L’OGM se caractérise d’une part, par sa nature d’organisme, et d’autre part, par son mode de création : il est le produit du génie génétique. L’article 5 LGG le définit comme « tout organisme dont le matériel génétique a subi une modification qui ne se produit pas naturellement, ni par multiplication, ni par recombinaison naturelle » (art. 5, al. 2 LGG). La même définition a été introduite dans la LPE lors de l’adoption de la LGG (art. 7, al. 5ter LPE). Elle correspond également au droit européen : l’OGM est « un organisme, à l'exception des êtres humains, dont le matériel génétique a été modifié d'une manière qui ne s'effectue pas naturellement par multiplication et/ou par recombinaison naturelle » (art. 2, point 2 de la directive 2001/18/CE). Il se distingue donc clairement par ses caractéristiques biologiques et le processus

« artificiel » qui préside à sa naissance, sans que cela comporte une appréciation du caractère positif ou négatif de son impact. Il diffère en cela de l’organisme pathogène, qui est en revanche défini par son effet négatif sur l’homme et l’environnement, soit sa capacité à provoquer des maladies (art. 7, al. 5quater LPE).

Pour le Protocole de Cartagena, seule convention internationale à définir l’OGM, la définition repose également sur la caractéristique biologique de l’organisme et sur son mode de création. D’une part, l’OGM (qu’on appelle ici OVM, « organisme vivant modifié ») est une entité biologique capable de transférer ou de répliquer du matériel génétique. D’autre part, il possède une combinaison de matériel génétique inédite, obtenue par recours à la biotechnologie moderne (art. 3, let. g Protocole de Cartagena). Cette dernière est en outre décrite à l’article 3, lettre i du Protocole : elle va résulter de l’application de techniques in vitro aux acides nucléiques ou de la fusion cellulaire d’organismes n’appartenant pas à une même famille taxonomique.

La caractéristique commune de ces techniques est qu’elles surmontent « les barrières naturelles de la physiologie de la reproduction ou de la recombinaison ». En outre, il ne s’agit pas de techniques utilisées pour la reproduction de type classique7. Ici aussi, on constate que l’organisme, dans ce cas modifié de façon particulière, présente des caractéristiques en tant que tel, qui sont à l’origine des règles qui lui sont applicables. Celles-ci, de même que les modes de création de l’OVM/OGM, sont indépendantes du type de produit qui pourra lui donner sa forme finale, en particulier lors d’une mise dans le commerce.

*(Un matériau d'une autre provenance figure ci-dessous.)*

Lemma compileSegments_ops segs pool :
  Forall (fun op => op.1 ∈ [OpPush; OpLitPush; OpConcatN; OpCapture])
    (pairs (compileSegments segs pool).1).
Proof.
  revert pool. induction segs as [|g segs IH]; intros pool; cbn; [constructor|].
  destruct g as [s|s]; destruct (intern s pool) as [n pool1]; specialize (IH pool1);
    destruct (compileSegments segs pool1) as [ops pool2]; cbn [fst pairs] in *;
    repeat constructor; (done || (cbn; set_solver)).
Qed.

Lemma compile_ops t :
  Forall (fun op => op.1 ∈ [OpPush; OpLitPush; OpConcatN; OpCapture]) (pairs (Ops (compile t))).
Proof.
  unfold compile. pose proof (compileSegments_ops (Segments t) []) as Ho.
  by destruct (compileSegments (Segments t) []).
Qed.

(** The compiled pattern recognises exactly the paths of the template and binds its variables
    to their components, for every template. *)
Theorem compile_correct t cs : matchPattern (compile t) cs = matchTemplate t cs.
Proof.
  unfold matchPattern, matchTemplate, compile.
  pose proof (fun cs => compileSegments_runs (Segments t) [] [] cs [] ∅) as Hr.
  destruct (compileSegments (Segments t) []) as [ops pool]. cbn. unfold withVerb.
  destruct (TVerb t =? "")%string; [by rewrite <- Hr, app_nil_r|].
  destruct (stripVerb (TVerb t) cs) as [cs'|]; [|done]. cbn. by rewrite <- Hr, app_nil_r.
Qed.

(** * The bindings of the service *)

(** The [google.api.http] annotations of proto/order/v1/order.proto. *)
Definition bindings : list (string * template) :=
  [("POST", mkTemplate [Lit "v1"; Lit "orders"] "");
   ("GET", mkTemplate [Lit "v1"; Lit "orders"; Var "order_id"] "");
   ("GET", mkTemplate [Lit "v1"; Lit "orders"] "");
   ("POST", mkTemplate [Lit "v1"; Lit "orders"; Var "order_id"] "cancel");
   ("GET", mkTemplate [Lit "v1"; Lit "orders"] "watch")].
(* ===== verification/RestChain.v ===== *)
(** The REST edge over the program's own server: what a connection to it makes of a REST call,
    and what the mode the program did not choose would have made of it. *)

From S2P Require Import Prelude GoErr GoStr GoLog AppErr Order Cursor Store Auth RateLimit GrpcConvert GrpcServer.
From S2P Require Import Interceptor InterceptorSpec Gateway OrderGrpc RestApi RestSpec.

(** * The server's implementation

    [OrderServer] over a store of states [S]: what the handlers of GrpcServer.v do is done to
    the world they run in, which also holds what a watch has sent. *)

Section OrderServer.
Context `{Unicode, CursorEnv, Timestamps}.
Context {L S T : Type} `{!StoreOps S, !StoreOps T, !AtomicOps S T}.
(** The uuid library, and what the stream of a watch reports. *)
Context (newID : world L (S * list POrder) -> result string).
Context (send ctxErr : nat -> option error) (over : error).

Abbreviation W := (world L (S * list POrder)).

Definition setExt (x : S * list POrder) (w : W) : W :=
  mkWorld (InUse w) (Now w) (Logs w) (Headers w) (LimiterState w) x.

(** [(resp, err)] of a handler: a response exactly when there is no error. *)
Definition onStore {A} (m : stm S A) : @returns L (S * list POrder) A := fun w =>
  let '(r, s) := m (Ext w).1 in
  (Done (match r with Ok a => (Some a, None) | Err e => (None, Some e) end), setExt (s, (Ext w).2) w).

Definition NewOrderServer : @OrderServiceServer _ L (S * list POrder) := {|
  sCreateOrder := fun ctx req w => onStore (CreateOrder (T:=T) (newID w) (Now w) ctx req) w;
  sGetOrder := fun ctx req => onStore (GetOrder ctx (GtOrderId req));
  sListOrders := fun ctx req => onStore (ListOrders ctx req);
  sCancelOrder := fun ctx req w => onStore (CancelOrder (T:=T) (Now w) ctx req) w;
  sWatchOrders := fun ctx req w =>
    let '((sent, e), s) := WatchOrders send ctxErr over ctx (WtStatus req) (Ext w).1 in
    (Done (Some e), setExt (s, (Ext w).2 ++ sent) w) |}.
End OrderServer.

(** * Through the chain *)

Section Chain.
Context `{Unicode, Timestamps, !Runtime, !RuntimeLaws, StatusLaws} {L X St : Type} `{!Limiter L}.
Context `{Wire, !ProtoMessage CreateOrderRequest, !ProtoMessage GetOrderRequest,
  !ProtoMessage ListOrdersRequest, !ProtoMessage CancelOrderRequest,
  !ProtoMessage WatchOrdersRequest, !ProtoMessage POrder, !ProtoMessage page}.
Context (marshals : list detail -> bool) (debugStack : string) (durationString : Z -> string).
Context (Verify : Auth.context -> string -> io L X (result Principal)).
Context (d : @settings L X message reply) (transparent_metrics : transparent (Metrics d)).
Context (transparent_streams : forall m h ctx w, MetricsStream d m h ctx w = h ctx w).
Context (Header : St -> stm (world L X) (list (string * list string))).
(** The library's part of a call: the context a server derives from a call's outgoing
    metadata, and the reply or status, with the metadata, that comes back. *)
Context (incoming : Auth.context -> Auth.context).
Context (answered : outcome (option reply * option error) -> result wire * ServerMetadata).
(** Its part of a stream: opening one, what is put on it and what is read of it, the context
    and method it was opened with, and what the client is left with when the server's side
    has ended. *)
Context (opened : Auth.context -> string -> stm (world L X) St).
Context (sentOn : St -> wire -> stm (world L X) unit) (received : St -> io L X (result wire)).
Context (streamCtx : St -> Auth.context) (streamMethod : St -> string).
Context (ended : St -> outcome (option error) -> stm (world L X) unit).

Abbreviation interceptors := (chain (unary marshals debugStack durationString (fun _ => true) Verify d)).
Abbreviation streamInterceptors := (streamChain (stream marshals debugStack durationString Verify d)).
Abbreviation server := (@OrderServiceServer _ L X).
Abbreviation connection := (ClientConn (world L X) St).

(** The server runs the handler of the descriptor, inside the chain. *)
Definition serveMethod (srv : server) (method : string) (ctx : Auth.context) (b : wire)
    : @returns L X reply :=
  match methodOf OrderService_ServiceDesc method with
  | Some h => h srv ctx b (Some interceptors)
  | None => mret (None, Some (EStatus CUnimplemented [PStr "unknown method"] []))
  end.

Definition serveStream (srv : server) (method : string) (recv : io L X (result wire))
    (ctx : Auth.context) : io L X (option error) :=
  match streamOf OrderService_ServiceDesc method with
  | Some h => streamInterceptors method (h srv recv) ctx
  | None => mret (Some (EStatus CUnimplemented [PStr "unknown method"] []))
  end.

(** A connection to [srv]: its calls are served by it, a stream's once the client has sent
    all it has. *)
Definition connects (cc : connection) (srv : server) : Prop :=
  (forall ctx m b w, Invoke cc ctx m b w =
     let '(r, w') := serveMethod srv m (incoming ctx) b w in (answered r, w')) /\
  (forall ctx m w, NewStream cc ctx m w = opened ctx m w) /\
  (forall st b w, SendMsg cc st b w = sentOn st b w) /\
  (forall st w, CloseSend cc st w =
     let '(r, w') := serveStream srv (streamMethod st) (received st) (incoming (streamCtx st)) w in
     ended st r w').

(** The calls the chain lets through for method [m]. *)
Abbreviation allowed m ctx q w0 ctx' := (admissible (fun _ => true) Verify d m ctx q w0 ctx').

Si la LGG peut être considérée comme une réglementation qui s’applique à la fois à une technique (le génie génétique) et à son résultat, l’organisme génétiquement modifié, le Protocole de Cartagena ne vise, quant à lui, que ce dernier. De façon plus précise, il s’applique « aux mouvements transfrontières, au transit, à la manipulation et à l’utilisation » de l’OVM, afin d’en éviter les effets défavorables éventuels sur la conservation et l’utilisation durable de la diversité biologique. La santé humaine doit toutefois également être prise en compte (art. 4 Protocole de Cartagena), mais un effet pathogène n’est pas un élément constitutif. Dans les deux cas, toutefois, la réglementation vise l’organisme, indépendamment des modes de production, des éventuels produits ou objets dans lesquels il est incorporé, des vecteurs qui lui permettent de franchir les frontières ou qui en facilitent la manipulation ou l’utilisation. Cette approche est à l’origine de la difficulté de réconcilier les règles sur l’utilisation ou la circulation des OGM avec celles qui s’appliquent aux mouvements et aux manipulations d’objets ou de produits dans lesquels ils sont introduits.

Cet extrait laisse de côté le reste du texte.